Brief
In the entries below, find the line with "apply block_of_write_other; lia." and print exactly every line from there up to and including the line with "Hin. destruct (dirty d) as [[lo hi]|] eqn:Ed.", with no other lines.

Supplied material
(** [self.dirty.take()] empties the span before the flush can fail. *)
Definition writable_sync : M MmapWritableBlockDevice StorageError unit := fun d =>
  match dirty d with
  | None => (Ok tt, d)
  | Some (lo, hi) =>
      let start := Z.to_nat lo * BLOCK_SIZE in
      let stop := (Z.to_nat hi + 1) * BLOCK_SIZE in
      let '(r, m) := flush_range start (stop - start) (mmap d) in
      (map_err (fun _ => SyncFailed) r, mkWritable m (rw_count d) None)
  end.

#[export] Instance rw_device : BlockDevice MmapWritableBlockDevice := {|
  read_block := writable_read;
  write_block := writable_write;
  sync := writable_sync;
  block_count := rw_count;
|}.

Definition rw_ok (d : MmapWritableBlockDevice) : Prop :=
  (0 <= rw_count d)%Z /\ (rw_count d * Z.of_nat BLOCK_SIZE < 2 ^ 64)%Z /\
  Z.to_nat (rw_count d) * BLOCK_SIZE <= length (as_bytes (mmap d)).

Definition rw_block (d : MmapWritableBlockDevice) (i : Z) : list byte := block_of (as_bytes (mmap d)) i.

Lemma writable_open_ok len m : (Z.of_nat len < 2 ^ 64)%Z -> len <= length (as_bytes m) ->
  exists d, open_writable (Ok len) (Ok m) = Ok d /\ rw_ok d /\ mmap d = m /\ dirty d = None.
Proof.
  intros Hl Hm. eexists. split; [done|]. split; [|done].
  destruct (count_ok len Hl) as (? & ? & ?). split_and!; simpl; [done|done|lia].
Qed.

(** A write in range and what it leaves. *)
Lemma write_in_range i data d : rw_ok d -> (0 <= i < rw_count d)%Z -> length data = BLOCK_SIZE ->
  let m := assign (Z.to_nat i * BLOCK_SIZE) data (mmap d) in
  writable_write i data d = (Ok tt, widen_dirty i (mkWritable m (rw_count d) (dirty d))) /\
  as_bytes m = splice (Z.to_nat i * BLOCK_SIZE) data (as_bytes (mmap d)) /\
  length (as_bytes m) = length (as_bytes (mmap d)).
Proof.
  intros (H0 & H1 & H2) Hi Hd m. assert (Hr := blocks_in_range _ _ _ H2 Hi).
  destruct (law_assign (mmap d) (Z.to_nat i * BLOCK_SIZE) data ltac:(lia)) as [Hb _].
  unfold writable_write. rewrite decide_False by lia. rewrite decide_False by lia.
  rewrite decide_True by lia. split; [done|]. split; [done|].
  subst m. rewrite Hb, splice_length; lia.
Qed.

(** What [sync] does to the mapping. *)
Lemma sync_inv d r d' : writable_sync d = (r, d') ->
  r <> Panic /\ rw_count d' = rw_count d /\ dirty d' = None /\ as_bytes (mmap d') = as_bytes (mmap d) /\
  (forall k, persisted (mmap d) k -> persisted (mmap d') k) /\
  (r = Ok tt -> forall lo hi k, dirty d = Some (lo, hi) ->
     Z.to_nat lo * BLOCK_SIZE <= k < (Z.to_nat hi + 1) * BLOCK_SIZE -> persisted (mmap d') k).
Proof.
  unfold writable_sync. destruct (dirty d) as [[lo hi]|] eqn:Ed.
  2: { intros [= <- <-]. by rewrite Ed. }
  destruct (flush_range _ _ _) as [r1 m] eqn:E. intros [= <- <-].
  destruct (law_flush _ _ _ _ _ E) as (Hp & Hb & Hk & Hf). simpl.
  split_and!; [by destruct r1|done|done|done|done|].
  intros Hr lo' hi' k [= <- <-] Hin. apply Hf; [|lia]. destruct r1 as [[]| |]; done.
Qed.

#[export] Instance rw_device_laws : BlockDeviceLaws MmapWritableBlockDevice.
Proof.
  refine {| dev_ok := rw_ok; dev_block := rw_block |}.
  - intros d (H0 & H1 & _). rewrite BLOCK_SIZE_Z in H1. simpl. lia.
  - intros d i (H0 & H1 & H2) Hi. apply block_of_length. by apply (blocks_in_range _ (rw_count d)).
  - intros d i buf buf' Hok Hi E. simpl in *. unfold writable_read in E.
    case_decide; [done|]. case_decide; [done|]. case_decide; [|done].
    injection E as <-. split_and!; [lia|lia|done].
  - intros d i buf (H0 & H1 & H2) Hi. simpl. unfold writable_read.
    case_decide; [done|]. case_decide; [done|].
    by rewrite decide_True by (apply (blocks_in_range _ (rw_count d)); lia).
  - intros d i data d' Hok Hi E. simpl in *.
    assert (Hl : length data = BLOCK_SIZE /\ (i < rw_count d)%Z).
    { unfold writable_write in E. case_decide; [done|]. case_decide; [done|]. lia. }
    destruct (write_in_range i data d Hok ltac:(lia) ltac:(apply Hl)) as (Ew & Hb & Hlen).
    rewrite Ew in E. injection E as <-. destruct Hok as (H0 & H1 & H2).
    assert (Hr := blocks_in_range _ _ i H2 ltac:(lia)). unfold rw_block. simpl. rewrite Hb.
    split_and!; [lia|lia| |done|apply block_of_write; lia|intros j ??; apply block_of_write_other; lia].
    split_and!; simpl; [done|done|lia].
  - intros d i data e d' Hok Hi E. simpl in *. unfold writable_write in E.
    case_decide; [by injection E as <- <-|]. case_decide; [by injection E as <- <-|]. by case_decide.
  - intros d i data (H0 & H1 & H2) Hi. simpl. unfold writable_write.
    case_decide; [done|]. case_decide; [done|].
    by rewrite decide_True by (apply (blocks_in_range _ (rw_count d)); lia).
  - intros d r d' (H0 & H1 & H2) E. apply sync_inv in E as (Hp & Hc & _ & Hb & _). simpl.
    unfold rw_ok, rw_block. by rewrite Hc, Hb.
Defined.

(** ** Durability *)

(** Block [i] is on disk as the mapping has it. *)
Definition on_disk (d : MmapWritableBlockDevice) (i : Z) : Prop :=
  forall k, Z.to_nat i * BLOCK_SIZE <= k < (Z.to_nat i + 1) * BLOCK_SIZE -> persisted (mmap d) k.

Definition in_span (i : Z) (span : option (Z * Z)) : Prop :=
  match span with Some (lo, hi) => (lo <= i <= hi)%Z | None => False end.

(** What is outside the dirty span is on disk. *)
Definition covered (d : MmapWritableBlockDevice) : Prop :=
  (forall i, (0 <= i < rw_count d)%Z -> ~ in_span i (dirty d) -> on_disk d i) /\
  match dirty d with Some (lo, hi) => (0 <= lo)%Z | None => True end.

Inductive op : Type := Write (i : Z) (data : list byte) | Sync.

Definition run_op (o : op) : M MmapWritableBlockDevice StorageError unit :=
  match o with Write i data => writable_write i data | Sync => writable_sync end.

(** The operations in order, a failed write being its caller's to handle; the
    result tells whether a [sync] failed. *)
Fixpoint run (ops : list op) (d : MmapWritableBlockDevice) : bool * MmapWritableBlockDevice :=
  match ops with
  | [] => (true, d)
  | o :: ops =>
      let '(r, d1) := run_op o d in
      let '(b, d2) := run ops d1 in
      (match o, r with Sync, Err _ => false | _, _ => b end, d2)
  end.

(** The blocks after the operations, on an array of blocks. *)
Fixpoint model (n : Z) (ops : list op) (f : Z -> list byte) : Z -> list byte :=
  match ops with
  | [] => f
  | Write i data :: ops =>
      model n ops (if decide (length data = BLOCK_SIZE /\ (i < n)%Z)
                   then (fun j => if decide (j = i) then data else f j) else f)
  | Sync :: ops => model n ops f
  end.

Lemma write_covered i data d r d' : rw_ok d -> covered d -> (0 <= i)%Z -> writable_write i data d = (r, d') ->
  rw_ok d' /\ covered d' /\ rw_count d' = rw_count d /\
  forall j, (0 <= j)%Z ->
    rw_block d' j = model (rw_count d) [Write i data] (rw_block d) j.
Proof.
  intros Hok [Hc Hlo] Hi E. simpl.
  destruct (decide (length data = BLOCK_SIZE /\ (i < rw_count d)%Z)) as [[Hl Hr]|Hn].
  2: { unfold writable_write in E. destruct (decide (length data ≠ BLOCK_SIZE)); [by injection E as <- <-|].
       destruct (decide (rw_count d <= i)%Z); [by injection E as <- <-|lia]. }
  destruct (write_in_range i data d Hok ltac:(lia) Hl) as (Ew & Hb & Hlen).
  rewrite Ew in E. injection E as <- <-. destruct Hok as (H0 & H1 & H2).
  assert (Hin := blocks_in_range _ _ i H2 ltac:(lia)).
  destruct (law_assign (mmap d) (Z.to_nat i * BLOCK_SIZE) data ltac:(lia)) as [_ Hp].
  split_and!; simpl; [by split_and!; simpl; lia| |done|].
  - split; [|simpl; destruct (dirty d) as [[lo hi]|]; lia]. simpl. intros j Hj Hns k Hk. apply Hp.
    + apply (Hc j Hj); [|done]. intros Hs. apply Hns. destruct (dirty d) as [[lo hi]|]; simpl in *; [lia|done].
    + assert (Z.to_nat j <> Z.to_nat i).
      { intros Heq. apply Hns. destruct (dirty d) as [[lo hi]|]; simpl; lia. }
      rewrite Hl. assert (Z.to_nat j < Z.to_nat i \/ Z.to_nat i < Z.to_nat j) as [] by lia; [left; nia|right; nia].
  - intros j Hj. unfold rw_block. simpl. rewrite Hb. case_decide as Hji.
    + subst j. apply block_of_write; lia.
    + apply block_of_write_other; lia.
Qed.

Lemma sync_covered d d' : rw_ok d -> covered d -> writable_sync d = (Ok tt, d') ->
  rw_ok d' /\ covered d' /\ rw_count d' = rw_count d /\ (forall j, rw_block d' j = rw_block d j) /\
  forall j, (0 <= j < rw_count d)%Z -> on_disk d' j.
Proof.
  intros (H0 & H1 & H2) [Hc Hlo] E. apply sync_inv in E as (_ & Hn & Hd & Hb & Hk & Hf).
  assert (Hall : forall j, (0 <= j < rw_count d)%Z -> on_disk d' j).
  { intros j Hj k Hin. destruct (dirty d) as [[lo hi]|] eqn:Ed.
    - destruct (decide (in_span j (Some (lo, hi)))) as [Hs|Hs].
      + simpl in Hs. apply (Hf eq_refl lo hi); [done|]. split; [nia|].
        assert (Z.to_nat j <= Z.to_nat hi) by lia. nia.
      + apply Hk, (Hc j Hj Hs k Hin).
    - apply Hk, (Hc j Hj); [by intros []|done]. }
  unfold rw_ok, covered, rw_block. rewrite Hn, Hd, Hb. split_and!; try done. all: try (intros j Hj _; by apply Hall).
Qed.

Lemma model_app n ops ops' : forall f, model n (ops ++ ops') f = model n ops' (model n ops f).
Proof. induction ops as [|[i data|] ops IH]; intros f; simpl; [done|apply IH|apply IH]. Qed.

Lemma model_ext n ops : forall f g, (forall j, (0 <= j)%Z -> f j = g j) ->
  forall j, (0 <= j)%Z -> model n ops f j = model n ops g j.
Proof.
  induction ops as [|[i data|] ops IH]; intros f g Hfg j Hj; simpl; [by apply Hfg| |by apply IH].
  apply IH; [|done]. intros k Hk. case_decide; [|by apply Hfg]. case_decide; [done|by apply Hfg].
Qed.

Definition op_ok (o : op) : Prop := match o with Write i _ => (0 <= i)%Z | Sync => True end.

(** C31: a writable mapping flushes only the span of blocks
    written since the last [sync], and that is enough.  Start with everything on
    disk and let any sequence of writes and syncs run in which no sync fails: the
    blocks are those of an array under the same writes, what lies outside the
    dirty span is on disk, and a [sync] that then succeeds leaves every block on
    disk as it was last written. *)
Theorem mapped_writes_reach_the_disk ops d d' :
  rw_ok d -> covered d -> Forall op_ok ops -> run ops d = (true, d') ->
  rw_ok d' /\ covered d' /\ rw_count d' = rw_count d /\
  (forall j, (0 <= j)%Z -> rw_block d' j = model (rw_count d) ops (rw_block d) j) /\
  forall d2, writable_sync d' = (Ok tt, d2) -> forall j, (0 <= j < rw_count d)%Z ->
    on_disk d2 j /\ rw_block d2 j = model (rw_count d) ops (rw_block d) j.
Proof.
  revert d. induction ops as [|o ops IH]; intros d Hok Hc Hops E; simpl in E.
  { injection E as <-. split_and!; try done. intros d2 Es j Hj.
    apply sync_covered in Es as (_ & _ & _ & Hb & Hall); [|done..]. split; [by apply Hall|apply Hb]. }
  inversion Hops as [|? ? Ho Hops']; subst.
  destruct (run_op o d) as [r d1] eqn:E1. destruct (run ops d1) as [b d3] eqn:E2.
  injection E as Eb <-.
  assert (b = true) as -> by (destruct o, r as [[]| |]; done).
  assert (rw_ok d1 /\ covered d1 /\ rw_count d1 = rw_count d /\
          forall j, (0 <= j)%Z -> rw_block d1 j = model (rw_count d) [o] (rw_block d) j) as (Hok1 & Hc1 & Hn & Hb).
  { destruct o as [i data|].
    - eapply write_covered; done.
    - simpl in E1. assert (r = Ok tt) as ->.
      { apply sync_inv in E1 as (Hp & _). destruct r as [[]| |]; done. }
      apply sync_covered in E1 as (? & ? & ? & Hb & _); [|done..]. split_and!; done. }
  destruct (IH d1 Hok1 Hc1 Hops' E2) as (Hok3 & Hc3 & Hn3 & Hb3 & Hs).
  assert (Hm : forall j, (0 <= j)%Z ->
    model (rw_count d1) ops (rw_block d1) j = model (rw_count d) (o :: ops) (rw_block d) j).
  { intros j Hj. rewrite Hn. change (o :: ops) with ([o] ++ ops). rewrite model_app. by apply model_ext. }
  split_and!; [done|done|congruence|intros j Hj; by rewrite Hb3, Hm|].
  intros d2 Es j Hj. destruct (Hs d2 Es j ltac:(lia)) as [? ->]. split; [done|]. apply Hm. lia.
Qed.

End Writable.
Arguments MmapWritableBlockDevice Map : clear implicits.

(** ** A mapping whose flushes follow a script *)

Record toy : Type := mkToy { t_bytes : list byte; t_disk : list byte; t_script : list bool }.

#[export] Instance toy_map : MmapMut toy := {|
  as_bytes := t_bytes;
  assign off data t := mkToy (splice off data (t_bytes t)) (t_disk t) (t_script t);
  flush_range off len := fun t =>
    match t_script t with
    | false :: s => (Err tt, mkToy (t_bytes t) (t_disk t) s)
    | _ => (Ok tt, mkToy (t_bytes t)
             (if decide (off + len <= length (t_bytes t) /\ length (t_disk t) = length (t_bytes t))
              then splice off (slice off (off + len) (t_bytes t)) (t_disk t) else t_bytes t)
             (tail (t_script t)))
    end
|}.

Result for this exercise
    + apply block_of_write_other; lia.
Qed.

Lemma sync_covered d d' : rw_ok d -> covered d -> writable_sync d = (Ok tt, d') ->
  rw_ok d' /\ covered d' /\ rw_count d' = rw_count d /\ (forall j, rw_block d' j = rw_block d j) /\
  forall j, (0 <= j < rw_count d)%Z -> on_disk d' j.
Proof.
  intros (H0 & H1 & H2) [Hc Hlo] E. apply sync_inv in E as (_ & Hn & Hd & Hb & Hk & Hf).
  assert (Hall : forall j, (0 <= j < rw_count d)%Z -> on_disk d' j).
  { intros j Hj k Hin. destruct (dirty d) as [[lo hi]|] eqn:Ed.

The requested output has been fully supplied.